▼▼▼

(* ===== verification/HeaderProofs.v ===== *)
(** The header of a journal file: creation and verification, the online state, the
    sequence numbers, and allocation. *)
From S2P Require Import Prelude Lookup3 Uuid Memory JournalDef JournalFile ObjectLemmas ArenaProofs.

(** journal_file_set_offline brings a writable file that is online offline, leaves
    every other state as it is, and is undone by set_online: the file ends as it was. *)
Theorem set_offline_set_online f :
  writable f ->
  exists m, journal_file_set_offline f = (Ok tt, set_mem f m) /\ byte_at m off_state = STATE_OFFLINE
    /\ agree (fun a => a <> off_state) (jf_mem f) m
    /\ exists m', journal_file_set_online (set_mem f m) = (Ok tt, set_mem f m')
         /\ byte_at m' off_state = STATE_ONLINE /\ agree (fun a => a <> off_state) (jf_mem f) m'.
Proof.
  intros [Hw Hfd Hh Hst].
  assert (exists m, journal_file_set_offline f = (Ok tt, set_mem f m) /\ byte_at m off_state = STATE_OFFLINE
    /\ agree (fun a => a <> off_state) (jf_mem f) m) as (m & Hrun & Hm & Hag).
  { unfold journal_file_set_offline. run. rewrite Hw. run. rewrite run_fail_if by (rewrite Hh; zdecide).
    destruct Hst as [Hst|Hst]; rewrite Hst; simpl.
    - exists (store8 (jf_mem f) off_state STATE_OFFLINE). split_and!; [done|by rewrite byte_at_store8_eq|].
      apply agree_store8. auto.
    - exists (jf_mem f). split_and!; [by destruct f|done|done]. }
  exists m. split_and!; [done|done|done|].
  destruct (set_online_ok (set_mem f m)) as (m' & Hrun' & Hag' & Hm' & _); [split; try done; by right|].
  exists m'. split_and!; [done|done|]. by eapply agree_trans.
Qed.

(** The header that is written, before it is cut to what pwrite took. *)
Definition header_image (m : mem) (flags : Z) (file_id : list Z) (template : option JournalFile) : mem :=
  let m := memzero m 0 sizeof_Header in
  let m := store_bytes m off_signature HEADER_SIGNATURE in
  let m := store64 m off_header_size (ALIGN64 sizeof_Header) in
  let m := store32 m off_incompatible_flags flags in
  let m := store32 m off_compatible_flags 0 in
  let m := store_bytes m off_file_id file_id in
  match template with
  | Some t =>
      store64 (store_bytes m off_seqnum_id (load_bytes (jf_mem t) off_seqnum_id 16))
        off_tail_entry_seqnum (hdr off_tail_entry_seqnum t)
  | None => store_bytes m off_seqnum_id file_id
  end.

(** The two fields a template decides are apart from the others. *)
Lemma header_image_template m flags file_id template x :
  length file_id = 16%nat -> ~ (72 <= x < 88) -> ~ (160 <= x < 168) ->
  byte_at (header_image m flags file_id template) x
  = byte_at (store_bytes (store32 (store32 (store64 (store_bytes (memzero m 0 sizeof_Header) off_signature
      HEADER_SIGNATURE) off_header_size (ALIGN64 sizeof_Header)) off_incompatible_flags flags)
      off_compatible_flags 0) off_file_id file_id) x.
Proof.
  intros Hid H1 H2. unfold header_image. destruct template as [t|].
  - rewrite byte_at_store64_ne by (unfold off_tail_entry_seqnum; lia).
    apply byte_at_store_ne. rewrite load_bytes_length. unfold off_seqnum_id. lia.
  - apply byte_at_store_ne. unfold off_seqnum_id. lia.
Qed.

(** Walk down the stores of the header. *)
Ltac header_bytes :=
  repeat first
    [ rewrite byte_at_store32_ne by (unfold off_incompatible_flags, off_compatible_flags; lia)
    | rewrite byte_at_store64_ne by (unfold off_header_size; lia)
    | rewrite byte_at_store_ne by (simpl length; unfold off_signature, off_file_id; lia) ].

Lemma header_image_ok m flags file_id template :
  length file_id = 16%nat -> is_u32 flags ->
  let h := header_image m flags file_id template in
  load_bytes h off_signature 8 = HEADER_SIGNATURE
  /\ load32 h off_incompatible_flags = flags
  /\ load_bytes h off_file_id 16 = file_id
  /\ load64 h off_header_size = 240
  /\ forall a, 8 <= a < 12 \/ 16 <= a < 24 \/ 40 <= a < 72 \/ 96 <= a < 160 \/ 168 <= a < 240 -> byte_at h a = 0.
Proof.
  intros Hid Hf h.
  assert (forall x, ~ (72 <= x < 88) -> ~ (160 <= x < 168) -> byte_at h x = _) as Hh
    by (intros; by apply header_image_template).
  split_and!.
  - transitivity (load_bytes (store_bytes (memzero m 0 sizeof_Header) off_signature HEADER_SIGNATURE)
      off_signature (length HEADER_SIGNATURE)); [|apply load_store_bytes_eq].
    change (length HEADER_SIGNATURE) with 8%nat.
    apply load_bytes_ext. unfold off_signature at 1 2. intros x Hx. rewrite Hh by lia.
    rewrite byte_at_store_ne by (rewrite Hid; unfold off_file_id; lia). header_bytes. done.
  - transitivity (load32 (store32 (store64 (store_bytes (memzero m 0 sizeof_Header) off_signature
      HEADER_SIGNATURE) off_header_size (ALIGN64 sizeof_Header)) off_incompatible_flags flags) off_incompatible_flags);
      [|by apply load32_store32_eq].
    apply load32_ext. unfold off_incompatible_flags at 1 2. intros x Hx. rewrite Hh by lia.
    rewrite byte_at_store_ne by (rewrite Hid; unfold off_file_id; lia).
    rewrite byte_at_store32_ne by (unfold off_compatible_flags; lia). done.
  - rewrite <- Hid. rewrite <- (load_store_bytes_eq
      (store32 (store32 (store64 (store_bytes (memzero m 0 sizeof_Header) off_signature
        HEADER_SIGNATURE) off_header_size (ALIGN64 sizeof_Header)) off_incompatible_flags flags)
        off_compatible_flags 0) off_file_id file_id) at 2.
    apply load_bytes_ext. rewrite Hid. unfold off_file_id at 1 2. intros x Hx. apply Hh; lia.
  - transitivity (load64 (store64 (store_bytes (memzero m 0 sizeof_Header) off_signature
      HEADER_SIGNATURE) off_header_size (ALIGN64 sizeof_Header)) off_header_size);
      [|apply load64_store64_eq; vm_compute; split; done].
    apply load64_ext. unfold off_header_size at 1 2. intros x Hx. rewrite Hh by lia.
    rewrite byte_at_store_ne by (rewrite Hid; unfold off_file_id; lia).
    rewrite !byte_at_store32_ne by (unfold off_incompatible_flags, off_compatible_flags; lia). done.
  - intros x Hx. rewrite Hh by lia.
    rewrite byte_at_store_ne by (rewrite Hid; unfold off_file_id; lia).
    destruct (decide (8 <= x < 12)) as [Hc|Hc].
    + (* the compatible flags are the zeros stored there *)
      unfold store32. rewrite byte_at_store, le_bytes_length, decide_True by (unfold off_compatible_flags; lia).
      simpl le_bytes. unfold off_compatible_flags.
      assert (x = 8 \/ x = 9 \/ x = 10 \/ x = 11) as [-> | [-> | [-> | ->]]] by lia; done.
    + header_bytes. rewrite byte_at_memzero, decide_True by (unfold sizeof_Header; lia). done.
Qed.

(** The flags a handle writes into a new header. *)
Definition header_flags (f : JournalFile) : Z :=
  Z.lor (if jf_compress_xz f then HEADER_INCOMPATIBLE_COMPRESSED_XZ else 0)
        (if jf_compress_lz4 f then HEADER_INCOMPATIBLE_COMPRESSED_LZ4 else 0).

Lemma init_header_ok e f file_id template :
  env_pwrite e sizeof_Header = sizeof_Header ->
  exists m,
    journal_file_init_header e file_id template f
    = (Ok tt, set_sizes (set_mem f m) (Z.max (jf_size f) sizeof_Header) (jf_last_size f))
    /\ forall a, byte_at m a = byte_at (if decide (0 <= a < 240) then header_image (jf_mem f) (header_flags f) file_id template
                                       else jf_mem f) a.
Proof.
  intros Hpw. unfold journal_file_init_header. run. cbv zeta. rewrite Hpw.
  set (m0 := match template with Some t => _ | None => _ end).
  exists (store_bytes (jf_mem f) 0 (load_bytes m0 0 (Z.to_nat sizeof_Header))). split.
  { rewrite run_fail_if by done. run. unfold fail_if. rewrite Z.eqb_refl. done. }
  intros a. case_decide as Ha.
  - apply (byte_at_copy (jf_mem f) m0 0 240). lia.
  - apply byte_at_store_ne. rewrite load_bytes_length. change (Z.of_nat (Z.to_nat sizeof_Header)) with 240. lia.
Qed.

▲▲▲

What you have to do: Only one stretch of the entries above is wanted: the lines from the one containing "Definition header_flags (f" through the one containing "set (m0 := match". Please reproduce it exactly.

Output for this exercise:
Definition header_flags (f : JournalFile) : Z :=
  Z.lor (if jf_compress_xz f then HEADER_INCOMPATIBLE_COMPRESSED_XZ else 0)
        (if jf_compress_lz4 f then HEADER_INCOMPATIBLE_COMPRESSED_LZ4 else 0).

Lemma init_header_ok e f file_id template :
  env_pwrite e sizeof_Header = sizeof_Header ->
  exists m,
    journal_file_init_header e file_id template f
    = (Ok tt, set_sizes (set_mem f m) (Z.max (jf_size f) sizeof_Header) (jf_last_size f))
    /\ forall a, byte_at m a = byte_at (if decide (0 <= a < 240) then header_image (jf_mem f) (header_flags f) file_id template
                                       else jf_mem f) a.
Proof.
  intros Hpw. unfold journal_file_init_header. run. cbv zeta. rewrite Hpw.
  set (m0 := match template with Some t => _ | None => _ end).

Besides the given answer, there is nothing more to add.